L'ambassadeur de France à Rabat, Charles Fries, a été reçu par un haut responsable marocain "pour lui faire part du vif mécontentement du royaume à la suite de la lâche agression morale dont a été victime, la veille, le général de corps d'armée Abdelaziz Bennani dans sa chambre de l'hôpital parisien du Val-de-Grâce", a rapporté l'agence officielle MAP. L'auteur est identifié comme étant "Mustapha Adib". Il s'agit d'un ex-capitaine de l'armée emprisonné par le passé après avoir porté des accusations de corruption au sein de l'institution.

Dans un communiqué, le chef du gouvernement, Abdelilah Benkirane, a dénoncé un "acte de provocation". Le général Bennani et sa famille ont été "outrageusement provoqués et agressés moralement dans l'enceinte de l'hôpital", a-t-il dit.
Contacté, Adib a de son côté affirmé avoir voulu rendre visite au général hospitalisé. "Mais elle n'a pas été autorisée et j'ai remis des fleurs et un mot", a-t-il avancé. Selon l'agence MAP, les autorités françaises ont exprimé leur "sincère émotion par rapport à ce qui s'est produit et annoncé l'ouverture d'"une enquête par le ministère de la Défense". Sollicité depuis Paris, le ministère français des Affaires étrangères n'a pas réagi.

Cet incident intervient dans un contexte déjà tendu depuis plusieurs mois entre Paris et Rabat, deux pays alliés à la relation traditionnellement bien cadrée. Les accords de coopération judiciaire ont été suspendus en début d'année par le Maroc à la suite du dépôt de plaintes à Paris, pour "torture" et "complicité de torture", visant le patron du contre-espionnage marocain, Abdelattif Hammouchi.

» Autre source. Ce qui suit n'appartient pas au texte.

Lemma store_ok_delete s o i :
  store_ok s -> store_ok (RemoveIntentById s o i).2.
Proof.
  intros Hok. destruct (decide (o <> "" /\ id_nonempty i /\ is_Some (lookup_intent s o i)))
    as [(Ho & Hi & j & Hj)|Hn]; [|by destruct (RemoveIntentById_refused s o i Hn) as [e ->]].
  rewrite RemoveIntentById_eq, Hj by done. intros o' oi. cbn [snd].
  intros [[<- <-]|[_ H]]%lookup_insert_Some; [|by eapply Hok].
  unfold lookup_intent in Hj. destruct (s !! o) as [oi|] eqn:E; [|done].
  replace (ensureOwner s o) with oi by (unfold ensureOwner; by rewrite E).
  destruct (Hok o oi E) as (H1 & H2 & H3 & H4).
  destruct i; cbn; (split; [|split; [|split]]); try assumption; by apply map_Forall_delete.
Qed.

Lemma withdrawn_not_desired {MI : MapIter} m prefix :
  own_store m -> owner m <> "" -> prefix <> "" ->
  let s := (RemoveIntentById (store m) (owner m) (PrefixId NameBGP prefix)).2 in
  desiredPrefixes (GetPrefixIntents s) !! recPrefixKey ProtocolBGP prefix = None.
Proof.
  intros [Hwf Hown] Ho Hp s. destruct (_ !! _) as [d|] eqn:Hd; [|done].
  apply build_Some in Hd as [(o & oi & k & Hoi & Hk)%elem_of_snapshot Hkey].
  pose proof (apply_op_wf 0 (store m) (OpRemove (owner m) (PrefixId NameBGP prefix)) Hwf) as Hwf'.
  fold s in Hwf'. destruct (Hwf' o oi Hoi) as (_ & H2 & _). destruct (H2 k d Hk) as [-> _].
  rewrite recPrefixKey_eq, <- Hkey in Hk.
  assert (o = owner m) as ->.
  { destruct (decide (o = owner m)) as [|Hne]; [done|]. apply Hown.
    rewrite <- (apply_op_other 0 _ (OpRemove (owner m) (PrefixId NameBGP prefix)) o Hne). by eexists. }
  assert (lookup_intent s (owner m) (PrefixId NameBGP prefix) = Some (APrefix d)) as Hs.
  { unfold lookup_intent. rewrite Hoi. cbn. change (prefixKey "bgp" prefix) with (recPrefixKey ProtocolBGP prefix).
    by rewrite Hk. }
  destruct (lookup_intent (store m) (owner m) (PrefixId NameBGP prefix)) as [j|] eqn:Hj.
  - subst s. rewrite (RemoveIntentById_spec 0) in Hs by done. cbn in Hs. by rewrite decide_True in Hs.
  - subst s. rewrite RemoveIntentById_eq, Hj in Hs by done. cbn in Hs. congruence.
Qed.

(** A withdrawn prefix leaves FRR in one cycle.  In every reachable state
    [WithdrawPrefix] succeeds, and the next cycle that ends without error, as it
    does with an FRR that accepts what it is sent, leaves no BGP advertisement of
    the prefix applied. *)
Theorem withdrawn_prefix_is_removed {VT0 VT : Vtysh} {MI : MapIter} prefix t m :
  mgr_reachable (VT := VT0) m -> owner m <> "" -> prefix <> "" ->
  exists m1 es m2, WithdrawPrefix prefix m = (Ok tt, m1) /\ run_cycle (VT := VT) t m1 = Val (es, m2) /\
    (es = [] -> appliedPrefixes (w_rec (rec m2)) !! recPrefixKey ProtocolBGP prefix = None) /\
    (healthy (VT := VT) -> global_ok (w_rec (rec m)) -> store_ok (store m) -> es = []).
Proof.
  intros Hr Ho Hp. pose proof (mgr_reachable_own m Hr) as Hown.
  pose proof (withdrawn_not_desired m prefix Hown Ho Hp) as Hd. cbn zeta in Hd.
  pose proof (store_ok_delete (store m) (owner m) (PrefixId NameBGP prefix)) as Hso.
  pose proof (file_lenient_inv m (RemoveIntentById (store m) (owner m) (PrefixId NameBGP prefix))
                (mgr_reachable_inv m Hr)) as Hi.
  unfold WithdrawPrefix. change (RemovePrefixIntent (store m) (owner m) prefix "bgp")
    with (RemoveIntentById (store m) (owner m) (PrefixId NameBGP prefix)).
  destruct (RemoveIntentById _ _ _) as [r s]. cbn [snd] in *.
  assert (exists m1, file_lenient m (r, s) = (Ok tt, m1) /\ store m1 = s /\
    (global_ok (w_rec (rec m)) -> global_ok (w_rec (rec m1)))) as (m1 & E1 & Hs1 & Hg1).
  { destruct r; cbn; (eexists; split; [reflexivity|]; split; [reflexivity|exact (fun H => H)]). }
  rewrite E1 in *. cbn [snd] in Hi.
  destruct (run_cycle_spec (VT := VT) t m1 Hi) as (es & m2 & E2 & _ & _ & _ & Hsync & Hes).
  exists m1, es, m2. split; [done|]. split; [done|]. rewrite Hs1 in *. split.
  - intros He. destruct (Hsync He) as (_ & Hpx & _). specialize (Hpx (recPrefixKey ProtocolBGP prefix)).
    rewrite Hd in Hpx. destruct Hpx as [Hpx|Hpx]; [exact Hpx|set_solver].
  - intros Hh Hg Hk. apply Hes; auto.
Qed.

(** The withdrawal of the pod network at shutdown never reaches FRR.  From
    every reachable state [ShutdownRouting] returns without having run vtysh and
    with the prefix still among the applied ones: [WithdrawPrefix] only files the
    withdrawal, and the loop that would carry it out has been stopped. *)
Theorem shutdown_leaves_prefix_advertised {VT : Vtysh} m podCIDR :
  mgr_reachable m ->
  exists m', ShutdownRouting podCIDR m = Val m' /\ w_vty (rec m') = w_vty (rec m) /\
    appliedPrefixes (w_rec (rec m')) = appliedPrefixes (w_rec (rec m)) /\
    subscribers m' = ∅.
Proof.
  intros Hm%mgr_reachable_inv. unfold ShutdownRouting, WithdrawPrefix, Shutdown.
  set (m1 := (file_lenient _ _).2).
  assert (w_vty (rec m1) = w_vty (rec m) /\ appliedPrefixes (w_rec (rec m1)) = appliedPrefixes (w_rec (rec m)))
    as [Hv Ha] by (subst m1; by destruct (RemovePrefixIntent _ _ _ _) as [[] ?]).
  assert (mgr_inv m1) as [_ Hs] by (by apply file_lenient_inv).
  destruct (close_all_spec (elements (subscribers m1)) m1 (NoDup_elements _)) as (m' & E & Hr & _ & Hsub & _).
  { intros ch Hch%elem_of_elements. by apply Hs. }
  exists m'. rewrite E, Hr. split_and!; try done. apply set_eq. intros ch. rewrite Hsub, elem_of_elements. set_solver.
Qed.

(** * Examples *)

Definition sample_manager : Manager := ConfigureBGP 65001 "10.0.0.1" (NewManager "novanet").
Definition sample_listener : Manager := (SubscribeEvents sample_manager).2.
Definition sample_advertiser : Manager := (AdvertisePrefix 7 "10.244.1.0/24" sample_manager).2.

Rabat s'est notamment montré furieux de la venue, le 20 février, de policiers à la résidence de l'ambassadeur du Maroc pour apporter à  Hammouchi - dont la présence à Paris avait été rapportée - une convocation d'un juge d'instruction.
Malgré un échange téléphonique entre le président français François Hollande et le roi Mohammed VI, le Maroc avait décidé dans la foulée la suspension des accords, dans l'attente de leur révision. "L'acte inadmissible" de mercredi "risque de compliquer davantage le processus de normalisation des relations bilatérales", a estimé l'agence MAP.